The Income Tax Treaty between Kenya and Mauritius was signed on 7 May 2012. Details of the treaty have become available now.

The treaty generally follows the UN Model Tax Convention. However, some deviations from the UN model exist which are as follows:

  • The definition of permanent establishment would include a warehouse in relation to a person providing storage facilities and an installation or structure used for the exploration of natural resources.
  • The permanent establishment threshold for construction activities would be 12 months.
  • Article 5(4) of the treaty follows the OECD Model Tax Convention of 2010.
  • Article 12 concerning royalties does not include in the definition of royalties payments the use of, or the right to use, industrial, commercial or scientific equipment.
  • Article 13 of capital gains does not include provisions concerning taxation procedure of capital gains from the disposal of substantial participation and real estate companies.
  • The treaty does not contain any provision on independent personal services.

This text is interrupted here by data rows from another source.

(* ===== verification/GameProps.v ===== *)
(** * A whole game: theorems *)

From Stdlib Require Import ZArith Lia Ascii.
From stdpp Require Import base list gmap strings numbers relations sorting countable.
From S2P Require Import Prelude Runtime Strconv Ephemeral Deck DeckProofs DeckProps Net Peer PeerProofs PeerProps Showdown ShowdownProps.
From S2P Require Import GameState GameStateProofs GameLog GameLogProofs GameLogProps Runner RunnerProofs RoundNet RunnerProps FinishProps.
From S2P Require Import Clean Hand HandProofs HandProps Game Threads GameSim GameProofs.

#[local] Open Scope Z_scope.
#[local] Existing Instance Key_inhabited.

Section theorems.
Context `{C : SigScheme} `{L : !SigLaws C} `{CE : Codec Entry} `{EL : !EntryCodecLaws} `{CR : Codec VerifyReceipt}.
Context `{CD : Codec (list bytes)} `{DL : !CodecLaws (list bytes)}.

(** A table about to play the hand [rds] that ends with log [l']: every seat
    has a key, a random source that works, an empty log and the others' public
    keys, and the actions of [rds] are submitted in time. *)
Record game_ready (np stack : Z) (SC : nat → Schedule) (R : nat → RandSource) (ids : list string) (ks : list Key)
    (sc : SessionConfig) (sks : nat → list Z) (envs : nat → Env) (rds : list round) (l' : Log) (rs : nat → Runner) : Prop := {
  gr_table : table np stack;
  gr_ids : table_ok ids ks ∧ length ids = Z.to_nat np;
  gr_random : sources_ok R;
  gr_sched : ∀ i, @ScheduleLaws (SC i);
  gr_keys : ∀ i, (i < length ids)%nat → len (sks i) = PrivateKeySize;
  gr_encode : ∀ x : VerifyReceipt, ∃ d, gob_encode x = Some d;
  gr_env : ∀ i rid att, (i < length ids)%nat → ctx_ended (envs i) rid att = false ∧ ctx_stopped (envs i) rid = false;
  gr_hand : hand_from sks envs (NewLog np stack) rds l';
  gr_bound : Z.of_nat (length rds) < 2 ^ 64;
  gr_seats : ∀ i, (i < length ids)%nat → rnode (rs i) = seat ids ks PRIME sc [] i ∧
    seated ids (NewLog np stack) sks i (rs i) ∧ 1 ≤ cfgMaxAttempts (rcfg (rs i));
}.

(** The final deck is a reordering of the cards under the layers. *)
Lemma final_layered ids ks R c :
  table_ok ids ks → sources_ok R →
  ∃ pts, pts ≡ₚ buildOrderedDeck ∧ final_deck ids ks PRIME R c = layered_deck ks PRIME PRIME_prime pts.
Proof using DL.
  intros (Hnd & Hlen & Hsize & Hks) (HR & Hrand).
  pose proof (ring_deck_perm ids ks PRIME Hlen ltac:(lia) PRIME_prime Hks R c HR Hrand (length ids) ltac:(lia)) as Hp.
  rewrite take_ge in Hp by lia. destruct (Permutation_map_inv (@layers _ _ (sra_cipher PRIME PRIME_prime) ks) buildOrderedDeck Hp) as (pts & Heq & Hpts).
  exists pts. by split.
Qed.

Lemma deal_plans ids ks sc pts :
  table_ok ids ks → pts ≡ₚ buildOrderedDeck →
  ∃ dt, ∀ i s, (i < length ids)%nat → (s < 2 * length ids)%nat → deal_plan ids ks sc pts dt i s.
Proof.
  intros (Hnd & Hlen & Hsize & Hks) Hpts. destruct (perm_deck pts Hpts) as (Hr & _ & Hl).
  destruct (finite_choice (λ i (f : nat → list event), ∀ s, (s < 2 * length ids)%nat → deal_plan ids ks sc pts (λ _, f) i s)
    (length ids)) as [dt Hdt].
  - intros i Hi. destruct (finite_choice (λ s tr, deal_plan ids ks sc pts (λ _ _, tr) i s) (2 * length ids)) as [f Hf];
      [|exists f; intros s Hs; destruct (Hf s Hs); by constructor].
    intros s Hs. destruct (dealHoleSlot_follows ids ks PRIME sc Hnd Hlen ltac:(lia) PRIME_prime Hks pts Hr ltac:(lia) i s Hi Hs)
      as (tr & Hf & _ & Hlt & Hh & He & Hs'). by exists tr.
  - exists dt. intros i s Hi Hs. destruct (Hdt i Hi s Hs). by constructor.
Qed.

Lemma new_log_fresh np stack ids :
  length ids = Z.to_nat np → all_in ids (NewLog np stack) ∧ shown (NewLog np stack) = 0%nat.
Proof.
  intros Hlen. split; [|done]. exists (initial_state np stack). split; [done|]. intros i Hi. cbn [Folded initial_state].
  apply lookup_replicate_2. lia.
Qed.

(** The runner of seat [i] at the end of the hand. *)
Definition final_runner (ids : list string) (ks : list Key) (sc : SessionConfig) (pts : list bytes) (rs : nat → Runner)
    (rds : list round) (i : nat) : Runner :=
  after_hand ids ks pts (hole_node ids ks sc pts) i rds (dealt_runner ids ks sc pts rs i).

Lemma final_seat ids ks sc pts rs rds i : SeatIdx (rnode (final_runner ids ks sc pts rs rds i)) = Z.of_nat i.
Proof.
  unfold final_runner, after_hand. assert (SeatIdx (rnode (dealt_runner ids ks sc pts rs i)) = Z.of_nat i) as Hr by done.
  revert Hr. generalize (dealt_runner ids ks sc pts rs i) as r. induction rds as [|rd rds IH]; intros r Hr; [done|]. by apply IH.
Qed.

Definition game_bound (ids : list string) (rds : list round) : nat :=
  (length ids * (3 + 4 * length ids + length rds * span ids + (2 * length ids + 2)))%nat.

(** Everything that is known of a game's runs. *)
Lemma game_outcome np stack SC R c ids ks sc sks envs rds l' rs fuel :
  game_ready np stack SC R ids ks sc sks envs rds l' rs → (length rds < fuel)%nat →
  ∃ pts s, pts ≡ₚ buildOrderedDeck ∧ Log_Replay l' = Ok s ∧ HandOver s = true ∧
    (∀ i, (i < length ids)%nat → let r := final_runner ids ks sc pts rs rds i in
       rlog r = l' ∧ rnode r = dealt_node ids ks sc pts i (shown l') ∧
       published r = published (rs i) ++
         ((λ rd, (commit_event rd, commit_fields (Append (hr_log rd) (hr_entry rd)) "committed")) <$> rds)) ∧
    ∀ k g, nsteps (game_step ids SC envs fuel rs) k (new_game ids R c rs) g →
      (k ≤ game_bound ids rds)%nat ∧
      (∀ i x, gm_seats g !! i = Some (Betting (Ret x)) → x = Ok (final_runner ids ks sc pts rs rds i, HandDone s)) ∧
      ((∀ i, (i < length ids)%nat → gm_seats g !! i = Some (Betting (Ret (Ok (final_runner ids ks sc pts rs rds i, HandDone s))))) ∨
       ∃ g', game_step ids SC envs fuel rs g g') ∧
      (∀ i sl p, (i < length ids)%nat → (sl < 2 * length ids)%nat → i ≠ slot_owner sl → gm_seats g !! i = Some (Betting p) →
         Get (store_of (gm_stores g) (ids !!! i)) (HoleRelayKey (Z.of_nat sl) (Z.of_nat i))
         = Some (hole_value ks PRIME PRIME_prime pts sl i)).
Proof using L EL DL.
  intros [Ht [Hids Hlen] HR SL Hsks Hrenc Henv Hh Hbound Hrs] Hfuel.
  destruct (hand_ends_over sks envs (NewLog np stack) rds l' Hh) as (s & Hs & Ho).
  destruct (final_layered ids ks R c Hids HR) as (pts & Hpts & Hfinal).
  destruct (deal_plans ids ks sc pts Hids Hpts) as [dt Hdt].
  destruct (new_log_fresh np stack ids Hlen) as [Hin Hshown].
  exists pts, s. split_and!; [done..| |].
  - intros i Hi. destruct (Hrs i Hi) as (_ & Hseat & _).
    destruct (after_hand_spec ids ks pts (hole_node ids ks sc pts) sks envs (NewLog np stack) rds l' i (dealt_runner ids ks sc pts rs i) Hh)
      as (H1 & H2 & H3); [apply Hseat|by rewrite Hshown|]. by split_and!.
  - intros k g Hrun. by apply (game_ends ids ks sc R c SC SL HR sks envs np stack Ht Hids Hlen Hsks (NewLog np stack) l' rds Hh
      (reach_new _ _) Hin Hbound pts Hpts dt Hdt rs fuel s Hrenc Henv Hfinal Hshown Hfuel Hs Hrs k g).
Qed.


(** ** The winners of a game *)

Lemma hand_reach np stack ids ks sks envs l rds l' :
  table np stack → table_ok ids ks → length ids = Z.to_nat np → (∀ i, (i < length ids)%nat → len (sks i) = PrivateKeySize) →
  hand_from sks envs l rds l' → log_reach np stack l → log_reach np stack l'.
Proof using L.
  intros Ht Hids Hlen Hsks. induction 1 as [l s Hs Ho|l s q a e rds l' Hs Ho Hturn Ha Hv Hb Hacts Hlast Hrest IH]; intros Hl; [done|].
  destruct (round_state ids ks sks np stack Ht Hids Hlen Hsks l s q a e Hl Hs Ho Hturn Ha Hv Hb) as (Hq & Hty & Hver & _).
  apply IH. by eapply reach_propose.
Qed.

(** A hand that is over with two players left has the whole board out. *)
Lemma over_shown np stack l s :
  table np stack → 2 ≤ np → log_reach np stack l → Log_Replay l = Ok s → HandOver s = true →
  length (Folded s) = Z.to_nat np ∧ 1 ≤ NumNonFolded s ∧ (2 ≤ NumNonFolded s → shown l = 5%nat).
Proof using L.
  intros Ht Hnp Hl Hs Ho. destruct (log_ok_replay np stack l (log_reach_ok np stack l Ht Hnp Hl)) as (s' & u & Hs' & Hc & Hb).
  rewrite Hs in Hs'. injection Hs' as <-. rewrite NumNonFolded_count. destruct (bt_over _ _ Hb Ho) as [H1|[H1 H2]].
  - split_and!; [apply Hc|lia|lia].
  - split_and!; [apply Hc|lia|]. intros _. unfold shown, street_of. by rewrite Hs, H1.
Qed.


End theorems.

(** ** A concrete game *)

#[local] Existing Instances toy_scheme toy_laws entry_codec entry_codec_laws receipt_codec deck_codec deck_codec_laws.

(** A run that is bounded and can always go on ends. *)
Lemma bounded_ends {A} (R : relation A) (P : A → Prop) (g0 : A) b :
  (∀ k g, nsteps R k g0 g → (k ≤ b)%nat ∧ (P g ∨ ∃ g', R g g')) → ∃ k g, nsteps R k g0 g ∧ P g.
Proof.
  intros Hall. assert (∀ d k g, nsteps R k g0 g → (b < k + d)%nat → ∃ k g, nsteps R k g0 g ∧ P g) as Hd;
    [|apply (Hd (S b) 0%nat g0); [constructor|lia]].
  induction d as [|d IH]; intros k g Hrun Hlt; destruct (Hall k g Hrun) as [Hk [Hp|[g' Hg']]]; [lia..|by exists k, g|].
  apply (IH (S k) g'); [by eapply nsteps_r|lia].
Qed.

(** Alice and Bob play the hand of [short_acts] with the shuffle and the deal. *)
Definition fresh_runner (i : nat) : Runner := seat_runner two_ids (seat two_ids two_keys PRIME two_rules [] i) short_log i.

Lemma fresh_ready acts :
  script_legal three_sks (λ _, scripted acts) short_log acts = true → Z.of_nat (length acts) < 2 ^ 64 →
  game_ready 2 100 (λ _, in_order) (λ _, zero_rand) two_ids two_keys two_rules three_sks (λ _, scripted acts)
    (script_rounds three_sks short_log acts) (script_log three_sks short_log acts) fresh_runner.
Proof.
  intros Hl Hb. constructor.
  - split; lia.
  - split; [apply two_table_ok|reflexivity].
  - apply zero_sources_ok.
  - intros _. apply in_order_laws.
  - intros i _. reflexivity.
  - intros x. eexists. reflexivity.
  - intros i rid att _. split; reflexivity.
  - by apply script_hand.
  - assert (∀ l, length (script_rounds three_sks l acts) = length acts) as ->; [|done].
    clear. induction acts as [|a acts IH]; intros l; [done|]. cbn [script_rounds length]. by rewrite IH.
  - intros i Hi. split_and!; [reflexivity| |vm_compute; discriminate].
    constructor; [reflexivity..|]. intros j Hj. cbn [length two_ids] in Hj.
    destruct j as [|[|j]]; [vm_compute; reflexivity..|lia].
Qed.


(** Both check on every street: there is a showdown. *)
Definition checks : list Action := replicate 8 (mkAction ActionCheck 0).
Definition checks_end : Log := script_log three_sks short_log checks.

#[local] Existing Instance claim_codec.
#[local] Instance claim_codec_laws : CodecLaws ShowdownClaim := countable_codec_laws ShowdownClaim.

The maximum withholding tax rate would be 10% and 5% if the beneficial owner is a company with direct holding of at least 10% capital of the company. On interest the maximum withholding tax rate would be 10% and would be subject to exceptions on certain situations. The royalties the rate would be 10%.

To avoid double taxation Mauritius generally follows the ordinary credit method whereas Kenya follows the exemption with progression method in general.